Come July 2017, UCLA Will No Longer Oversee Smarter Balanced
In February 2016, the Partnership for Assessment of Readiness for College and Career (PARCC) posted a Request for Information (RFI) in which it formally solicited advice on how it should proceed as a Common Core testing consortium.
The result of that PARCC RFI was 128-page response by a number of organizations, which I wrote about here.
One of the suggestions for PARCC’s future concerns its being overseen by the other Common Core consortium, Smarter Balanced. Interestingly, Smarter Balanced, which included its own advice in response to PARCC’s RFI, did not itself offer to oversee PARCC.
What Smarter Balanced offered in its advice for PARCC were details on how Smarter Balanced successfully operated as a consortium.
That is why it is surprising that EdWeek’s Sean Cavanagh reports that Smarter Balanced will be seeking a new fiscal agent. Smarter Balanced has a contract with the University of California system, and UCLA has been serving as the Smarter Balanced fiscal agent. UCLA’s 3-year contract for this role expires on June 30, 2017.
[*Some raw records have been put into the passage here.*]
Lemma inv_step h h' : step h h' → inv h → inv h'.
Proof.
  intros Hs Hi.
  destruct Hs as [h c u Hc Hu|h u data l Ht Hl|h c l data cl Ht Hcl Hb|h c l data cl Ht Hcl Hd
    |h c l data cl Ht Hcl Hb Hd|h c l data cl Ht Hcl|h c l data Ht|h data Ht|h c cl Hcl Hw Hk Hb|h c cl Hcl Hw Hk
    |h c cl Hcl Hw|h c cl Hcl Hw|h c Hc].
  - by apply inv_connect.
  - by apply inv_broadcast.
  - by eapply inv_deliver.
  - destruct (inv_pending _ Hi _ 0 Ht) as [[Hn Hnd]%NoDup_cons _].
    eapply inv_pass; [done|exact Ht|done|..]; try done.
    + intros c'. rewrite !owed_serving. by right.
    + intros c'. rewrite !owed_serving. intros [->|]%elem_of_cons; eauto using done_unregistered.
  - destruct (inv_pending _ Hi _ 0 Ht) as [[Hn Hnd]%NoDup_cons _].
    eapply inv_pass; [done|exact Ht|done|..]; try done; unfold owed; cbn; set_solver.
  - destruct (inv_pending _ Hi _ 0 Ht) as [Hnd _]. destruct (forget_fields c (cl_userID cl) h) as (F1 & F2 & F3 & F4).
    eapply inv_pass; [by apply inv_forget|by rewrite F2|done|..]; try done; unfold owed; cbn.
    + naive_solver.
    + intros c' [|[= ->]]; eauto using forgotten.
    + intros c' [= <-]. rewrite F1. eauto using forgotten.
  - assert (Hgone : ∀ u, c ∉ registered h u) by by eapply (inv_forgotten _ Hi).
    destruct (inv_pending _ Hi _ 0 Ht) as [Hnd _].
    eapply inv_pass; [|exact Ht|done|..]; try done; [|unfold owed; cbn; naive_solver..].
    apply inv_at_conn; [done|]. intros cl Hcl [B _ _ _]. split_and!; try done. by right.
  - eapply inv_set_task; [done|done|]. intros c cl Hcl. left. unfold due. rewrite Ht. cbn.
    rewrite decide_False; [done|]. rewrite owed_serving. set_solver.
  - apply inv_write; [done|]. intros cl' Hcl'. assert (cl' = cl) as -> by congruence.
    split_and!; try done; unfold stream; cbn; [rewrite Hk|]; destruct (cl_send cl); cbn; auto.
  - apply inv_write; [done|]. intros cl' Hcl'. split_and!; try done. unfold stream. cbn. by rewrite app_assoc.
  - by apply inv_write.
  - assert (Hi' : inv (at_conn c stop_reading h)) by by apply inv_write.
    assert (Hcl' : conns (at_conn c stop_reading h) !! c = Some (stop_reading cl)) by (cbn; by rewrite lookup_alter_eq, Hcl).
    destruct (forget_fields c (cl_userID cl) (at_conn c stop_reading h)) as (F1 & F2 & F3 & F4).
    apply inv_set_leaving; [by apply (inv_forget _ (stop_reading cl))|].
    intros c' [->%elem_of_singleton|Hc']%elem_of_union; rewrite F1; [split; [eauto|]|].
    + intros u. by apply (forgotten c (stop_reading cl)).
    + destruct (inv_leaving _ (inv_forget _ _ _ Hi' Hcl') c') as [P Q]; change (cl_userID (stop_reading cl)) with (cl_userID cl) in *;
        [by rewrite F3|by rewrite F1 in P].
  - assert (Hi' : inv (at_conn c close_once h)).
    { apply inv_at_conn; [done|]. intros cl Hcl [B _ _ _]. split_and!; try done. right. by apply (inv_leaving _ Hi). }
    apply inv_set_leaving; [done|]. intros c' [Hc' _]%elem_of_difference. by apply (inv_leaving _ Hi').
Qed.
(* ===== verification/ResetRuns.v ===== *)
(** Concrete instances of the gateway's interfaces, and a password reset run
    on them. *)

From S2P Require Import Prelude GoStrings Gateway Service Reset.

#[local] Open Scope Z_scope.

(** A "hash" that shows the password, and tokens "H<key>" and "R<key>". *)
#[global] Instance glass_vault : Vault :=
  {| bcrypt_generate _ p := if byte_length p <=? 72 then Some ("$2a$10$" +:+ p) else None;
     bcrypt_compare h p := String.eqb h ("$2a$10$" +:+ p);
     constant_time_compare := String.eqb;
     jwt_method t := if has_prefix "H" t then HMAC else if has_prefix "R" t then RSA else OtherMethod;
     jwt_verify key t :=
       if String.eqb t ("H" +:+ key) || String.eqb t ("R" +:+ key)
       then Some {| cl_UserID := "u1"; cl_Email := "ada@x.org"; cl_Role := "student" |} else None |}.

#[global] Instance glass_vault_laws : VaultLaws glass_vault.
Proof.
  split; cbn.
  - intros salt p h. destruct (Z.leb_spec (byte_length p) 72); [|done]. intros [= <-]. apply String.eqb_refl.
  - intros salt p h. destruct (Z.leb_spec (byte_length p) 72); [|done]. intros [= <-]. apply prefix_app.
  - intros salt p H. rewrite (proj2 (Z.leb_le _ _) H). by eexists.
  - intros salt p H. by rewrite (proj2 (Z.leb_gt _ _) H).
  - done.
Qed.

#[global] Instance fixed_numbers : Randomness := {| random_number _ := Some 4217; random_salt _ := "salt" |}.
#[global] Instance ascii_lower : PgLower := {| pg_lower := to_lower |}.

Lemma numbers_work : random_works.
Proof. intros n. exists 4217. split; [reflexivity|lia]. Qed.

(** A world in which everything works, at a given time. *)
Definition world_at (t : Z) : World State :=
  {| failure _ := Works; time_at _ := t; new_id n := "id" +:+ format_int (Z.of_nat n); row_order _ l := l;
     row_order_perm _ _ := Permutation_refl _; others _ s := s |}.

Lemma world_at_calm t : calm (world_at t).
Proof. by split. Qed.

Definition handler : PasswordResetHandler := NewPasswordResetHandler true "" id id.

Definition ada : UserRow := {| us_email := "Ada@x.org"; us_name := "Ada"; us_password := "old" |}.

Definition accounts : State :=
  {| users := {["u1" := ada]}; password_resets := ∅; mails := []; ip_hits := ∅; email_hits := ∅ |}.

Definition confirmation (password : string) : resetConfirmInput :=
  {| ci_Email := " ada@X.org "; ci_Code := "004217"; ci_NewPassword := password |}.

Lemma accounts_fresh t : fresh_ids (world_at t) accounts.
Proof. intros n. apply lookup_empty. Qed.

(** The database with a code that has been mailed. *)
Definition requested : State := snd (handleRequest handler (Some "ADA@x.org") (world_at second) 0%nat accounts).


Lemma confirm_needs_code_witness :
  ∃ id r, password_resets requested !! id = Some r ∧ guessed r "004217" ∧ pr_user_id r = "u1".
Proof.
  assert (Ho : fst (fst (handleConfirm handler (Some (confirmation "correct horse")) (world_at (600 * second)) 9%nat
    requested)) = inl ok) by (vm_compute; reflexivity).
  destruct (handleConfirm handler (Some (confirmation "correct horse")) (world_at (600 * second)) 9%nat requested)
    as [[reply n'] s'] eqn:E. cbn in Ho. subst reply.
  destruct (confirm_needs_code handler (confirmation "correct horse") (world_at (600 * second)) 9%nat requested ok
    n' s' (calm_alone _ (world_at_calm _)) eq_refl E) as [[_ H]|(id & r & _ & _ & _ & H & _ & Hg & _)];
    [by destruct H|].
  exists id, r. split; [exact H|]. split; [exact Hg|].
  assert (Hu : map_Forall (λ _ r, pr_user_id r = "u1") (password_resets requested))
    by (apply (bool_decide_unpack _); vm_compute; exact I).
  exact (Hu id r H).
Defined.

Lemma request_reveals_nothing_witness :
  fst (fst (handleRequest handler (Some "ada@x.org") (world_at second) 0%nat accounts)) =
  fst (fst (handleRequest handler (Some "ada@x.org") (world_at second) 0%nat
    (with_users accounts ∅))).
Proof.
  apply (request_reveals_nothing handler (Some "ada@x.org") (world_at second) 0%nat accounts (with_users accounts ∅));
    [apply world_at_calm|exact numbers_work|apply accounts_fresh|apply accounts_fresh|reflexivity].
Defined.

Lemma code_used_twice_witness :
  let second' := handleConfirm handler (Some (confirmation "stranger's")) (world_at (2 * second)) 0%nat in
  fst (fst (second' requested)) = inl ok ∧
  fst (fst (handleConfirm handler (Some (confirmation "correct horse"))
    (meanwhile (world_at (2 * second)) 2%nat (λ s, snd (second' s))) 0%nat requested)) = inl ok.
Proof.
  destruct (newest_code (stamp (world_at (2 * second)) 0%nat) requested (confirm_email (confirmation "correct horse")))
    as [[id r]|] eqn:E; [|vm_compute in E; discriminate E].
  destruct (code_used_twice handler (confirmation "correct horse") (confirmation "stranger's")
    (world_at (2 * second)) 0%nat requested id r) as (hashed & _ & H1 & H2 & _);
    [apply world_at_calm|reflexivity|reflexivity|reflexivity|exact E|
     vm_compute in E; injection E as <- <-; by split|split; apply Z.leb_le; reflexivity|
     split; apply Z.leb_le; reflexivity|].
  split; [exact H1|exact H2].
Defined.

Definition limiter : rateLimiter := {| rl_limit := 2; rl_window := 60 |}.

Lemma rate_limited_witness :
  allow_all (Some limiter) [(0, "k"); (10, "k"); (20, "k"); (65, "k")] ∅ = [true; true; false; true] ∧
  Z.of_nat (length (in_window 0 60 (allowed_times "k" [(0, "k"); (10, "k"); (20, "k"); (65, "k")]
    (allow_all (Some limiter) [(0, "k"); (10, "k"); (20, "k"); (65, "k")] ∅)))) ≤ 2.
Proof.
  split; [vm_compute; reflexivity|].
  apply (rate_limited 2 60 limiter [(0, "k"); (10, "k"); (20, "k"); (65, "k")] "k" 0);
    [reflexivity|repeat constructor; discriminate].
Defined.

Definition portal : Validator := {| va_useHMAC := true; va_secret := "s3cret"; va_publicKey := "" |}.
Definition visit : HttpRequest :=
  {| rq_Path := "/api/profile"; rq_Headers := {["Authorization" := "Bearer Hs3cret"]}; rq_TokenParam := "";
     rq_User := None |}.

Lemma Auth_guards_witness : ∃ r, Auth portal ["/api/login"] visit = Forward r ∧ header r "X-User-ID" = "u1".
Proof.
  destruct (Auth portal ["/api/login"] visit) as [r|] eqn:E; [|vm_compute in E; discriminate E].
  exists r. split; [reflexivity|].
  destruct (Auth_guards portal ["/api/login"] visit r E) as [[_ [H|H]]|(c & key & t & Hj & _ & _ & H & _)].
  - exfalso. apply elem_of_cons in H as [H|H]; [discriminate H|by apply elem_of_nil in H].
  - discriminate H.
  - rewrite H. cbn in Hj. destruct (String.eqb t ("H" +:+ key) || String.eqb t ("R" +:+ key)); [|discriminate Hj].
    by injection Hj as <-.
Defined.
On September 28, 2016, UCLA notified Smarter Balanced to inform the consortium that UCLA was not interested in continuing to oversee Smarter Balanced. Cavanagh reports that Smarter Balanced is in negotiations to seek another university in the University of California system to oversee Smarter Balanced.
UCLA notes that it will continue to “focus on scholarly work and new research in coordination” with Smarter Balanced, but UCLA will not run the consortium.
Of course, the very fact that Smarter Balanced will be transitioning to a new fiscal agent means that its future stability is in question.
So, America, we have two Common Core testing consortia, both of which face questionable stability– which also points to questionable sustainability.
Of course, PARCC and Smarter Balanced both need states as consortium members in order to survive.
It remains to be seen how states will respond to the fact that both PARCC and Smarter Balanced are experiencing their own internal struggles.